And while Cedar Crest’s overall FTE enrollment gain may appear modest (3.5%), there are no “quick fixes,” Meade asserts. “Just as cutting is not a quick fix, growth is not a quick fix,” she adds. “It takes discipline and it takes focus.”
Meads’ take on institutional goal setting
Cedar Crest College had already sprung its strategic plan when last fall’s enrollment numbers came in. But Meade, inspired by John Doerr’s Measure What Matters, had fostered a spirit of collaboration and flexibility among her cabinet, which responded well to quickly scaling a growth-oriented objective. “The goals were set based on data, but we also share a collective responsibility for them,” she says.
Latest developments in data analytics technology have allowed Meade to better share Cedar Crest’s performance indicators with her team in real time. One important outcome was building targeted marketing opportunities for in-demand programs, such as Cedar Crest’s accelerated bachelor’s of science in nursing and its master’s programs in education, nutrition and business administration.

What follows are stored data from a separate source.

Definition classify (s : wpa_state_machine) (mic_len : Z) (info : Z) (data : list Z) (unwrapped : bool) :
    cres eapol_key_msg :=
  if flag_set info WPA_KEY_INFO_REQUEST then Ok REQUEST
  else if negb (flag_set info WPA_KEY_INFO_KEY_TYPE) then Ok GROUP_2
  else if zlen data =? 0 then Ok PAIRWISE_4
  else
    (no_rsn <-- (if (s.(wpa) =? WPA_VERSION_WPA2) &&
                    (negb (flag_set info WPA_KEY_INFO_ENCR_KEY_DATA) || unwrapped) &&
                    flag_set info WPA_KEY_INFO_SECURE
                 then e <-- get_ie data WLAN_EID_RSN ;; Ok (negb (bool_decide (is_Some e)))
                 else Ok false) ;;
     if no_rsn || ((mic_len =? 0) && flag_set info WPA_KEY_INFO_ENCR_KEY_DATA && (zlen data =? AES_BLOCK_SIZE))
     then Ok PAIRWISE_4 else Ok PAIRWISE_2)%c.

Definition wpa_auth_valid_request_counter (s : wpa_state_machine) (replay_counter : list Z) : bool :=
  negb (s.(req_replay_counter_used) && (memcmp replay_counter s.(req_replay_counter) <=? 0)).

Definition wpa_auth_valid_counter (msg : eapol_key_msg) (replay_counter nonce : list Z) : M bool :=
  s ← the id;
  let negotiating := in_state s.(wpa_ptk_state) WPA_PTK_PTKINITNEGOTIATING in
  if bool_decide (msg = REQUEST) then mret (wpa_auth_valid_request_counter s replay_counter)
  else if wpa_replay_counter_valid s.(key_replay) replay_counter then mret true
  else if bool_decide (msg = PAIRWISE_2) && wpa_replay_counter_valid s.(prev_key_replay) replay_counter &&
          negotiating && negb (bool_decide (s.(SNonce) = nonce)) then
    upd (fun s => s <| update_snonce := true |> <| alt_SNonce := s.(SNonce) |> <| alt_snonce_valid := true |>
                    <| alt_replay_counter := (nth 0 s.(key_replay) zero_ctr).(counter) |>) ;;
    mret true
  else if bool_decide (msg = PAIRWISE_4) && s.(alt_snonce_valid) && negotiating &&
          bool_decide (replay_counter = s.(alt_replay_counter)) then mret true
  else mret false.

(** Whether the machine expects the message; [None] when the access point wants
    entropy first and disconnects. *)
Definition expected (s : wpa_state_machine) (msg : eapol_key_msg) : bool :=
  match msg with
  | PAIRWISE_2 =>
      in_state s.(wpa_ptk_state) WPA_PTK_PTKSTART || in_state s.(wpa_ptk_state) WPA_PTK_PTKCALCNEGOTIATING ||
      (s.(update_snonce) && in_state s.(wpa_ptk_state) WPA_PTK_PTKINITNEGOTIATING)
  | PAIRWISE_4 => in_state s.(wpa_ptk_state) WPA_PTK_PTKINITNEGOTIATING && s.(PTK_valid)
  | GROUP_2 => in_state s.(wpa_ptk_group_state) WPA_PTK_GROUP_REKEYNEGOTIATING && s.(PTK_valid)
  | REQUEST =>
      negb (in_state s.(wpa_ptk_state) WPA_PTK_PTKSTART || in_state s.(wpa_ptk_state) WPA_PTK_PTKCALCNEGOTIATING ||
            in_state s.(wpa_ptk_state) WPA_PTK_PTKCALCNEGOTIATING2 ||
            in_state s.(wpa_ptk_state) WPA_PTK_PTKINITNEGOTIATING)
  end.

(** The passes of [wpa_try_alt_snonce] over PMKs: the keys, the PMK and its VLAN. *)
Definition try_alt (pmk data : list Z) : M (option (option wpa_ptk)) :=
  s ← the id;
  p ← lift (wpa_derive_ptk s s.(alt_SNonce) pmk false false);
  match p with
  | None => mret None
  | Some p =>
      r ← lift (wpa_verify_key_mic s.(sta_key_mgmt) (zlen pmk) p data);
      mret (Some (if r.1 =? 0 then Some p else None))
  end.

Fixpoint alt_loop (psks : list (list Z * Z)) (data : list Z) : M (option (wpa_ptk * Z)) :=
  match psks with
  | [] => mret None
  | (pmk, vlan) :: psks =>
      r ← try_alt pmk data;
      match r with
      | None => mret None
      | Some (Some p) => store_pmk pmk ;; mret (Some (p, vlan))
      | Some None => alt_loop psks data
      end
  end.

Definition wpa_try_alt_snonce (data : list Z) : M Z :=
  s ← the id;
  psks ← (if uses_psk s then ask ask_psks else mret []);
  found ← (if uses_psk s then alt_loop psks data
           else r ← try_alt s.(PMK) data;
                mret (match r with Some (Some p) => Some (p, 0) | _ => None end));
  match found with
  | None => mret (-1)
  | Some (p, vlan) =>
      upd (fun s => s <| alt_snonce_valid := false |>) ;;
      r ← (if negb (vlan =? 0) && wpa_key_mgmt_wpa_psk s.(sta_key_mgmt) then wpa_auth_update_vlan vlan else mret 0);
      if r <? 0 then mret (-1)
      else
        upd (fun s => s <| SNonce := s.(alt_SNonce) |> <| PTK := p |> <| PTK_valid := true |>) ;; mret 0
  end.

(** [MICVerified] for a frame; [false] drops it. *)
Definition check_mic (msg : eapol_key_msg) (mic_len : Z) (data : list Z) : M bool :=
  upd (fun s => s <| MICVerified := false |>) ;;
  s ← the id;
  if s.(PTK_valid) && negb s.(update_snonce) then
    bad ← (if mic_len =? 0 then mret false
           else
             r ← lift (wpa_verify_key_mic s.(sta_key_mgmt) (zlen s.(PMK)) s.(PTK) data);
             if r.1 =? 0 then mret false
             else if negb (bool_decide (msg = PAIRWISE_4)) || negb s.(alt_snonce_valid) then mret true
             else r ← wpa_try_alt_snonce data; mret (negb (r =? 0)));
    if bad : bool then mret false
    else
      upd (fun s => s <| MICVerified := true |>) ;;
      eloop_cancel SendEapolTimeout ;;
      upd (fun s => s <| pending_1_of_4_timeout := false |>) ;;
      mret true
  else mret true.

(** [wpa_rekey_all_groups]: [step] is [wpa_sm_step] of this station. *)
Fixpoint rekey_loop (fuel : nat) (step : M Z) (k : Z) : M bool :=
  match fuel with
  | O => mret false
  | S fuel =>
      upd_group k (fun g => g <| g_changed := false |>) ;;
      wpa_group_sm_step step k ;;
      g ← get_group k;
      if g.(g_changed) then rekey_loop fuel step k else mret true
  end.

Fixpoint rekey_groups (step : M Z) (ks : list Z) : M bool :=
  match ks with
  | [] => mret true
  | k :: ks =>
      upd_group k (fun g => g <| GTKReKey := true |>) ;;
      a ← rekey_loop step_fuel step k;
      b ← rekey_groups step ks;
      mret (a && b)
  end.

Definition wpa_rekey_gtk : M bool :=
  w ← gets id;
  finished ← rekey_groups wpa_sm_step (map fst (map_to_list w.(groups)));
  when (negb (conf.(wpa_group_rekey) =? 0)) (eloop_register RekeyGtk conf.(wpa_group_rekey) 0) ;;
  mret finished.

Definition wpa_auth_gtk_rekey_in_process (w : world) : bool :=
  existsb (fun p => negb (p.2.(GKeyDoneStations) =? 0)) (map_to_list w.(groups)).

(** [wpa_auth->dot11RSNAStatsTKIPRemoteMICFailures++]. *)
Definition auth_mic_failure : M unit :=
  fun w => Ok (tt, w <| AuthMICFailures := u32 (w.(AuthMICFailures) + 1) |>).

(** 1 when the station was removed. *)
Definition wpa_receive_error_report (group_report : bool) : M Z :=
  s ← the id;
  let not_tkip := (group_report && negb (conf.(wpa_group_cipher) =? WPA_CIPHER_TKIP)) ||
                  (negb group_report && negb (s.(pairwise) =? WPA_CIPHER_TKIP)) in
  removed ← (if not_tkip then mret false
             else
               emit EvMicFailure ;;
               r ← ask ask_mic_failure;
               if 0 <? r then mret true
               else
                 upd (fun s => s <| RemoteMICFailures := u32 (s.(RemoteMICFailures) + 1) |>) ;;
                 auth_mic_failure ;;
                 mret false);
  if removed : bool then mret 1 else wpa_request_new_ptk ;; mret 0.

(** What an authenticated request asks for; [false] drops the frame. *)
Definition handle_request (f : key_frame) : M bool :=
  s ← the id;
  if negb (flag_set f.(f_info) WPA_KEY_INFO_SECURE) then mret false
  else if negb s.(MICVerified) then mret false
  else
    upd (fun s => s <| req_replay_counter_used := true |> <| req_replay_counter := f.(f_replay) |>) ;;
    if flag_set f.(f_info) WPA_KEY_INFO_ERROR then
      r ← wpa_receive_error_report (negb (flag_set f.(f_info) WPA_KEY_INFO_KEY_TYPE));
      mret (negb (0 <? r))
    else if flag_set f.(f_info) WPA_KEY_INFO_KEY_TYPE then wpa_request_new_ptk ;; mret true
    else
      eloop_cancel RekeyGtk ;;
      w ← gets id;
      (if wpa_auth_gtk_rekey_in_process w then skip else _ ← wpa_rekey_gtk; skip) ;;
      mret true.

(** The counters of the frames a reply can no longer belong to. *)
Definition use_counter (msg : eapol_key_msg) (replay_counter : list Z) : M unit :=
  upd (fun s => s <| key_replay := wpa_replay_counter_mark_invalid s.(key_replay) (Some replay_counter) |>) ;;
  (if bool_decide (msg = PAIRWISE_2) then upd (fun s => s <| prev_key_replay := s.(key_replay) |>)
   else upd (fun s => s <| prev_key_replay := replicate RSNA_MAX_EAPOL_RETRIES zero_ctr |>)) ;;
  upd (fun s => s <| key_replay := wpa_replay_counter_mark_invalid s.(key_replay) None |>).

(** The frame is kept for the machine, which steps. *)
Definition accept_frame (f : key_frame) (data : list Z) : M unit :=
  ok ← os_malloc;
  upd (fun s => s <| last_rx_eapol_key := if ok : bool then Some data else None |>) ;;
  when ok
    (upd (fun s => s <| last_rx_eapol_key_len := zlen data |>
                     <| rx_eapol_key_secure := flag_set f.(f_info) WPA_KEY_INFO_SECURE |>
                     <| EAPOLKeyReceived := true |>
                     <| EAPOLKeyPairwise := flag_set f.(f_info) WPA_KEY_INFO_KEY_TYPE |>
                     <| EAPOLKeyRequest := flag_set f.(f_info) WPA_KEY_INFO_REQUEST |>
                     <| SNonce := f.(f_nonce) |>) ;;
     _ ← wpa_sm_step; skip).

(** From the expected message on. *)
Definition receive_expected (msg : eapol_key_msg) (mic_len : Z) (f : key_frame) (data : list Z) : M unit :=
  if flag_set f.(f_info) WPA_KEY_INFO_ACK then skip
  else if negb (flag_set f.(f_info) WPA_KEY_INFO_MIC) then skip
  else
    ok ← check_mic msg mic_len data;
    if negb ok then skip
    else
      ok ← (if flag_set f.(f_info) WPA_KEY_INFO_REQUEST then handle_request f
            else use_counter msg f.(f_replay) ;; mret true);
      when ok (accept_frame f data).

Definition key_type_fits (s : wpa_state_machine) (type : Z) : bool :=
  (type =? EAPOL_KEY_TYPE_WPA) || ((s.(wpa) =? WPA_VERSION_WPA2) && (type =? EAPOL_KEY_TYPE_RSN)).

Definition wpa_receive (data : list Z) : M unit :=
  s ← the id;
  if conf.(conf_wpa) =? 0 then skip
  else
    let mic_len := wpa_mic_len s.(sta_key_mgmt) (zlen s.(PMK)) in
    if zlen data <? mic_off + mic_len + 2 then skip
    else
      f ← lift (parse_frame mic_len data);
      if zlen data - mic_off - mic_len - 2 <? f.(f_data_length) then skip
      else if negb (key_type_fits s f.(f_type)) then skip
      else if flag_set f.(f_info) WPA_KEY_INFO_SMK_MESSAGE then skip
      else if negb (wpa_auth_valid_key_desc_ver s (Z.land f.(f_info) WPA_KEY_INFO_TYPE_MASK)) then skip
      else
        kd ← receive_key_data mic_len f;
        match kd with
        | None => skip
        | Some (kd, unwrapped) =>
            msg ← lift (classify s mic_len f.(f_info) kd unwrapped);
            fresh ← wpa_auth_valid_counter msg f.(f_replay) f.(f_nonce);
            s ← the id;
            if negb fresh then skip
            else if negb (expected s msg) then skip
            else
              g ← get_group s.(group);
              if bool_decide (msg = PAIRWISE_2) && g.(reject_4way_hs_for_entropy) then
                wpa_sta_disconnect wpa_sm_step WLAN_REASON_PREV_AUTH_NOT_VALID
              else receive_expected msg mic_len f data
        end.

(** *** Timers and calls from hostapd *)

Definition wpa_send_eapol_timeout : M unit :=
  s ← the id;
  if s.(waiting_radius_psk) then skip
  else
    upd (fun s => s <| pending_1_of_4_timeout := false |> <| TimeoutEvt := true |>) ;;
    _ ← wpa_sm_step; skip.

Definition wpa_rekey_ptk : M unit := wpa_request_new_ptk ;; _ ← wpa_sm_step; skip.

Definition wpa_rekey_gmk : M unit :=
  r ← random_get_bytes WPA_GMK_LEN;
  match r with Some k => upd_group 0 (fun g => g <| GMK := k |>) | None => skip end ;;
  when (negb (conf.(wpa_gmk_rekey) =? 0)) (eloop_register RekeyGmk conf.(wpa_gmk_rekey) 0).

Definition wpa_auth_sm_notify : M unit := eloop_register CallStep 0 0.

(** The RADIUS server has answered for the PSK that message 2/4 needed. *)
Definition wpa_auth_sta_radius_psk_resp (success : bool) : M unit :=
  s ← the id;
  if negb s.(waiting_radius_psk) then skip
  else
    upd (fun s => s <| waiting_radius_psk := false |>) ;;
    (if success then upd (fun s => s <| EAPOLKeyReceived := true |>)
     else upd (fun s => s <| Disconnect := true |>)) ;;
    eloop_register CallStep 0 0.

(** [wpa_auth->group] is the group 0. *)
Definition wpa_gtk_rekey : M unit :=
  let turn := upd_group 0 swap_keys ;; _ ← wpa_gtk_update 0; _ ← wpa_group_config_group_keys 0; skip in
  turn ;; turn.

Fixpoint config_groups (ks : list Z) : M unit :=
  match ks with
  | [] => skip
  | k :: ks => _ ← wpa_group_config_group_keys k; config_groups ks
  end.
Definition wpa_auth_reconfig_group_keys : M unit :=
  w ← gets id; config_groups (map fst (map_to_list w.(groups))).

Definition wpa_auth_sta_associated : M Z :=
  s ← the id;
  if conf.(conf_wpa) =? 0 then mret (-1)
  else if s.(started) then
    upd (fun s => s <| key_replay := replicate RSNA_MAX_EAPOL_RETRIES zero_ctr |>
                    <| ReAuthenticationRequest := true |>) ;;
    wpa_sm_step
  else
    upd (fun s => s <| started := true |> <| Init := true |>) ;;
    r ← wpa_sm_step;
    if r =? 1 then mret 1
    else upd (fun s => s <| Init := false |> <| AuthenticationRequest := true |>) ;; wpa_sm_step.

Definition wpa_auth_sta_no_wpa : M unit := upd (fun s => s <| sta_key_mgmt := 0 |>).

Definition wpa_auth_eapol_key_tx_status (ack : bool) : M unit :=
  s ← the id;
  when (s.(pending_1_of_4_timeout) && ack)
    (eloop_cancel SendEapolTimeout ;;
     eloop_register SendEapolTimeout (eapol_key_timeout_subseq / 1000) (eapol_key_timeout_subseq mod 1000 * 1000)).

Definition wpa_auth_sta_deinit : M unit :=
  s ← the id;
  when (conf.(wpa_strict_rekey) && s.(has_GTK)) (eloop_register RekeyGtk 0 500000) ;;
  eloop_cancel SendEapolTimeout ;;
  upd (fun s => s <| pending_1_of_4_timeout := false |>) ;;
  eloop_cancel CallStep ;;
  eloop_cancel RekeyPtk ;;
  if s.(in_step_loop) then upd (fun s => s <| pending_deinit := true |>) else wpa_free_sta_sm.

“We knew there was an opportunity for growth in areas where we already had strength and reputation but where there was still a regional gap in supply,” Meade says. “In each of the areas where we invested additional digital media dollars, we absolutely saw growth.”
Why women’s colleges are just as relevant today
Aside from strengthening its existing programs, Cedar Crest has expanded into the emerging foray of cybersecurity and tech. The Elaine and John Harmon Center for Leadership in Technology will help develop new academic programs in artificial intelligence, computer science, cybersecurity and other leading fields. The center will also help Cedar Crest integrate technology-related topics across the college’s curriculum.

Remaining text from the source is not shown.